I think multitasking goes beyond work hours. Very few of us hold only one or two roles in life, and whether it's two roles or ten, we want to do them well and feel like we are being effective.

I took my last 24 hour call as a second year yesterday :fist pump:

I remember when I was just halfway done with medical school and now I am halfway done with residency. Time waits for no one, ya'll so make sure you spend it doing something you want to do...

Have a good night! Time for some spaghetti :-D

A photo posted by Jasmine (@mrsmommymd) on

Friday, September 2, 2011

Multi-Tasking or Multiple Personality Disorder?

There's a fine line.

I think that when I am doing too many things at once, I get to the point where none (or at least the majority) of what I am doing gets done well.

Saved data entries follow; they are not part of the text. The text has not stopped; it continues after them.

(* ===== verification/DevicesArm64.v ===== *)
(** PCI and device-tree enumeration on ARM64 (kernel/devices/devices_arm64.c). *)

From S2P Require Export FdtScan.

Open Scope Z_scope.

Definition PCIE_ECAM_BASE : Z := 0x4010000000.
Definition PCI_MMIO_BASE : Z := 0x10000000.
Definition PCI_MMIO_SIZE : Z := 0x10000000.

Section arm64.
  Context {W : Type} `{Bus W}.

Definition pcie_ecam_address : Z -> Z -> Z -> Z -> Z := ecam_address PCIE_ECAM_BASE.
Definition pcie_ecam_read16 : Z -> Z -> Z -> Z -> St W Z := ecam_read16 PCIE_ECAM_BASE.
Definition pcie_ecam_read32 : Z -> Z -> Z -> Z -> St W Z := ecam_read32 PCIE_ECAM_BASE.
Definition pcie_ecam_write16 : Z -> Z -> Z -> Z -> Z -> St W unit := ecam_write16 PCIE_ECAM_BASE.
Definition pcie_ecam_write32 : Z -> Z -> Z -> Z -> Z -> St W unit := ecam_write32 PCIE_ECAM_BASE.

Definition pci_probe_bar_size (bus device function bar_offset : Z) : St W Z :=
  probe_bar_size (ecam_ops PCIE_ECAM_BASE) bus device function bar_offset.

(** [next_mmio_address] is the allocator's static variable; the results are the
    BAR value and the variable afterwards. *)
Definition pci_assign_bar_if_needed (next_mmio_address bus device function bar_offset bar_size : Z)
    : St W (Z * Z) :=
  bar_value ← pcie_ecam_read32 bus device function bar_offset;
  if Z.land bar_value 1 =? 0 then
    let addr := Z.land bar_value 0xFFFFFFF0 in
    if negb (addr =? 0) then mret (bar_value, next_mmio_address) else
    if (0 <? bar_size)
       && (u64 (next_mmio_address + bar_size) <=? PCI_MMIO_BASE + PCI_MMIO_SIZE) then
      let new_bar := Z.lor (u32 next_mmio_address) (Z.land bar_value 0xF) in
      _ ← pcie_ecam_write32 bus device function bar_offset new_bar;
      mret (new_bar, u64 (next_mmio_address + bar_size))
    else mret (bar_value, next_mmio_address)
  else mret (bar_value, next_mmio_address).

AND I have crossed the border into multiple personality territory - not knowing what I did 10 minutes ago like some other person is doing things for me too; i.e. Jasmine doing tasks 1-4, Janine doing task 5-8, Jaqueshia doing tasks 8-10, you get my point...

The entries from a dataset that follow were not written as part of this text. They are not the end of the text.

(** What e1000_receive does with the oldest frame that arrived. *)
Lemma receive_frame m t f eop r s b o n l :
  represents m (Queues t ((f, eop) :: r) s) -> 0 <= o -> 0 <= n -> o + n <= len b ->
  exists d regs, represents (taken d regs m) (Queues t r s) /\
  if (eop : bool) && (len f <=? n)
  then exists b', store b o f = Ok b' /\ e1000_receive (Some tt) (Some (b, o)) n (Some l) m
         = Ok (0, Some (b', o), Some (len f), taken d regs m) /\
         regs = reg_set (m_regs m) E1000_RDT (rx_current (m_ctx m))
  else e1000_receive (Some tt) (Some (b, o)) n (Some l) m
         = Ok (-1, Some (b, o), Some l, taken d regs m) /\ regs = m_regs m.
Proof using HB.
  intros R Ho Hn Hb. pose proof (rep_rxc _ _ R) as Hc.
  destruct (ring_first _ _ _ _ _ _ _ (rep_rx _ _ R)) as ([d buf] & [Hd Hbuf]%zip_lookup & Hfull).
  destruct Hfull as (Hdd & Heop & Hlen & Hload & _). cbn [fst snd] in *.
  assert (Hdrop : (_ ← ctx_update tt (fun c => c ← clear_current c; mret (next_rx c));
     mret (M := St machine) (-1, Some (b, o), Some l)) m
     = Ok (-1, Some (b, o), Some l, taken d (m_regs m) m)).
  { erewrite St_bind_ok; cycle 1.
    - apply ctx_update_ok. cbn [ctx_get card_ctx].
      rewrite (clear_current_ok d) by (lia || done). cbn [mbind res_bind].
      rewrite next_rx_eq by done. reflexivity.
    - reflexivity. }
  exists d, (if eop && (len f <=? n) then reg_set (m_regs m) E1000_RDT (rx_current (m_ctx m))
             else m_regs m).
  split.
  { apply (taken_represents m t (f, eop) r s d); [done|done| |].
    - intros x Hx. case_match; [|done]. unfold reg_set. by rewrite decide_False.
    - case_match; [by right|by left]. }
  unfold e1000_receive. erewrite St_bind_ok by reflexivity. cbn [ctx_get card_ctx].
  rewrite (rep_init _ _ R). cbn [negb].
  erewrite St_bind_ok by (apply lift_ok; apply (rd_ok _ _ d); [lia|exact Hd]).
  destruct (Z.eqb_spec (Z.land (rx_status d) E1000_RXD_STAT_DD) 0); [done|].
  rewrite Heop. destruct eop; cbn [negb andb]; [|split; [exact Hdrop|done]].
  rewrite Hlen, Z.leb_antisym. destruct (Z.ltb_spec n (len f)); cbn [negb];
    [split; [exact Hdrop|done]|].
  pose proof (len_nonneg f). destruct (store_in_range b o f) as [b' Hb']; [lia|lia|].
  exists b'. split; [done|]. split; [|done].
  erewrite St_bind_ok; cycle 1.
  { apply lift_ok. rewrite (rd_ok _ _ buf) by (done || lia). cbn [mbind res_bind].
    rewrite (memcpy_store _ _ _ _ _ f) by (rewrite ?Z2Nat.id by lia; done || lia). exact Hb'. }
  erewrite St_bind_ok by (apply ctx_update_ok; by apply (clear_current_ok d); [lia|]).
  cbn [ctx_put card_ctx].
  erewrite St_bind_ok by (apply write_ok; [exact (rep_base _ _ R)|unfold E1000_RDT; lia|];
    unfold is_u32; lia).
  erewrite St_bind_ok by reflexivity. cbn [ctx_get ctx_put card_ctx].
  unfold mret, St_ret. do 2 f_equal. unfold taken. cbn [m_ctx poke with_ctx].
  rewrite next_rx_eq by done. reflexivity.
Qed.

(* ------------------------------------------------------------------ *)
(** ** The device keeps the representation *)

Lemma tx_addr_inj i j : 0 <= j -> tx_buffer_addr (Z.of_nat i) = tx_buffer_addr j -> i = Z.to_nat j.
Proof using. unfold tx_buffer_addr, E1000_TX_BUFFER_SIZE. lia. Qed.
Lemma rx_addr_inj i j : 0 <= j -> rx_buffer_addr (Z.of_nat i) = rx_buffer_addr j -> i = Z.to_nat j.
Proof using. unfold rx_buffer_addr, E1000_RX_BUFFER_SIZE. lia. Qed.

Lemma lor_dd x : Z.land (Z.lor x E1000_TXD_STAT_DD) E1000_TXD_STAT_DD <> 0.
Proof using.
  intros E. apply (f_equal (fun z => Z.testbit z 0)) in E.
  rewrite Z.land_spec, Z.lor_spec, Z.bits_0 in E. cbn in E.
  by rewrite orb_true_r in E.
Qed.

Lemma sent_represents m q f m' : represents m q -> hw_step m (Sent f) m' ->
  exists t, to_send q = f :: t /\ represents m' (Queues t (arrived q) (sent q ++ [f])).
Proof using.
  intros R Hs. inversion Hs as [m0 h d i buf f0 -> Hne Hen Hrb Hd Ha Hb Hl Em Ef|]. subst m0 f0.
  pose proof (rep_tdh _ _ R) as Hh. destruct (rep_configured _ _ R) as (_ & _ & Hsz & _).
  destruct (to_send q) as [|g t] eqn:Et.
  { destruct Hne. rewrite (rep_tdt _ _ R), (rep_tail _ _ R), Et, len_nil, Z.add_0_r.
    symmetry. by apply Z.mod_small. }
  pose proof (rep_tx _ _ R) as Hr. rewrite Et in Hr.
  destruct (ring_first _ _ _ _ _ _ _ Hr) as ([d' buf'] & [Hd' Hb']%zip_lookup & Hfull).
  rewrite Hd in Hd'. injection Hd' as <-.
  rewrite (rep_tx_addr _ _ R _ _ Hd) in Ha. rewrite Z2Nat.id in Ha by lia.
  apply eq_sym, tx_addr_inj in Ha as ->; [|lia]. rewrite Hb in Hb'. injection Hb' as <-.
  destruct Hfull as (Hdd & Hlen & Hload). cbn [fst snd] in *.
  rewrite Hlen, Hload in Hl. injection Hl as <-.
  exists t. split; [done|]. unfold ring_size. rewrite Hsz. change (128 / 16) with 8.
  destruct R, rep_sized0. unfold configured, reg64 in *.
  split; cbn [m_ctx m_regs m_wire to_send arrived sent tx_descs rx_descs rx_buffers tx_buffers
    tx_current rx_current mmio_base initialized set_tx_descs]; try done.
  - split; cbn; rewrite ?length_insert; done.
  - by rewrite rep_wire0.
  - intros j d0. destruct (decide (j = Z.to_nat (m_regs m E1000_TDH))) as [->|].
    + rewrite list_lookup_insert_eq by (by eapply lookup_lt_Some). intros [= <-].
      exact (rep_tx_addr0 _ _ Hd).
    + rewrite list_lookup_insert_ne by done. apply rep_tx_addr0.
  - apply (Z.mod_pos_bound _ 8). lia.
  - rewrite (zip_insert_l _ _ _ _ buf) by done.
    change (reg_set (m_regs m) E1000_TDH ((m_regs m E1000_TDH + 1) mod 8) E1000_TDH)
      with ((m_regs m E1000_TDH + 1) mod 8).
    rewrite <- (ring_next_Z 8) by lia. apply (ring_pop 8 tx_full tx_free _ g); [done|].
    apply lor_dd.
  - change (reg_set (m_regs m) E1000_TDH ((m_regs m E1000_TDH + 1) mod 8) E1000_TDH)
      with ((m_regs m E1000_TDH + 1) mod 8).
    rewrite rep_tail0, Et, len_cons, Zplus_mod_idemp_l. f_equal. lia.
Qed.

Lemma room_less rdt rdh n : 0 <= rdt < 8 -> 0 <= rdh < 8 -> rdh <> rdt ->
  (rdt - rdh) mod 8 + n <= 7 -> (rdt - (rdh + 1) mod 8) mod 8 + (n + 1) <= 7 /\ n <= 6.
Proof using. intros. zdm. Qed.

This is definitely one of those times.

I couldn't even remember if I took my sinus medicine this morning - mind you, I had 5 minutes earlier. The past few weeks have been HARD to say the least. In fact, this week while I've been sick was probably the most difficult week during med school yet. All my body wanted me to do was crash, but I had to push on so I could take my ICM quiz and get ready for this weekend's Neuro exam (which I am still trying to scramble to do).

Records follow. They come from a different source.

(** The read position, and the card once the interrupts it shows are acknowledged. *)
Definition read_position (m : machine) : Z := (m_regs m RTL8139_CAPR mod 2 ^ 16 + 16) mod 8192.
Definition acknowledged (m : machine) : machine :=
  if m_regs m RTL8139_ISR mod 2 ^ 16 =? 0 then m
  else poke RTL8139_ISR (Z.ldiff (m_regs m RTL8139_ISR) (m_regs m RTL8139_ISR mod 2 ^ 16)) m.

Lemma acknowledged_clear m : m_regs (acknowledged m) RTL8139_ISR mod 2 ^ 16 = 0.
Proof using.
  unfold acknowledged. destruct (Z.eqb_spec (m_regs m RTL8139_ISR mod 2 ^ 16) 0) as [|_]; [done|].
  change (m_regs (poke ?a ?v m) RTL8139_ISR) with v. set (x := m_regs m RTL8139_ISR).
  apply Z.bits_inj'. intros i Hi. rewrite Z.bits_0. destruct (Z.lt_ge_cases i 16).
  - rewrite Z.mod_pow2_bits_low, Z.ldiff_spec, Z.mod_pow2_bits_low by done. by destruct (Z.testbit x i).
  - by rewrite Z.mod_pow2_bits_high.
Qed.

Lemma read_reg mmio port w (m : machine) off :
  use_mmio (m_ctx m) = true -> mmio_base (m_ctx m) = B -> 0 < w -> 0 <= off < 0x100 ->
  off mod w = 0 ->
  rtl8139_read mmio port w tt off m = Ok (m_regs m off mod (access_max mmio + 1), m).
Proof using HB.
  intros Hm Hbase Hw Ho Hd. unfold rtl8139_read. erewrite St_bind_ok by reflexivity.
  cbn [ctx_get card_ctx]. rewrite Hm, Hbase.
  replace (off / w * w) with off by (pose proof (Z.div_mod off w); lia).
  cbn [bus_read card_bus]. rewrite u64_id by (unfold is_u64; lia).
  by replace (B + off - B) with off by lia.
Qed.

Lemma write_reg mmio port w (m : machine) off v :
  use_mmio (m_ctx m) = true -> mmio_base (m_ctx m) = B -> 0 < w -> 0 <= off < 0x100 ->
  off mod w = 0 ->
  rtl8139_write mmio port w tt off v m =
    Ok (tt, written off v m).
Proof using HB.
  intros Hm Hbase Hw Ho Hd. unfold rtl8139_write. erewrite St_bind_ok by reflexivity.
  cbn [ctx_get card_ctx]. rewrite Hm, Hbase.
  replace (off / w * w) with off by (pose proof (Z.div_mod off w); lia).
  cbn [bus_write card_bus]. rewrite u64_id by (unfold is_u64; lia).
  by replace (B + off - B) with off by lia.
Qed.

At first I was 100% school school school, but then I immediately felt mediocre in the wife, mother, and personal well-being department. It's almost impossible for me to slack on mommy duties because you can't expect a 2 year old to understand why you can't tuck him in, watch Dino Dan with him, or anything else he pleadingly asks... The Hubs has taken over most of the Natey duties (school pick up, dinner, bath time) except for the morning routine of getting him to school (he even gets him dressed sometimes which helps me tremendously). It sucks to admit, but by default the Hubby always is the one who receives the most neglect... Oh and my diet and workout routine was non-existent...WOMP.

So then I tried to go all out at home, and well, let me just say there never was a moment when I felt like I was on top of everything at school. Even my classmates with no family life like mine feel the same way. Last year was child's play compared to this in my opinion. This is definitely more like "the year of the fire hydrant" to me... There is just so much information coming at you all at once, and all you have is this paper cup to try and catch it all...Yikes. Having one of those moments were I feel like I am losing...:sigh:

Photo Credit
I knew from day one this was going to be difficult. Last year, everything seemed to just come together for me, but now I feel like every day I am walking in unchartered territory. Even though I am not the first woman to take on so much responsibility it does feel that way right now. I'm just going to pray for the strength I need and have faith that God will carry me (and my Nates through this). If I learned anything this summer, it's how to exercise my faith.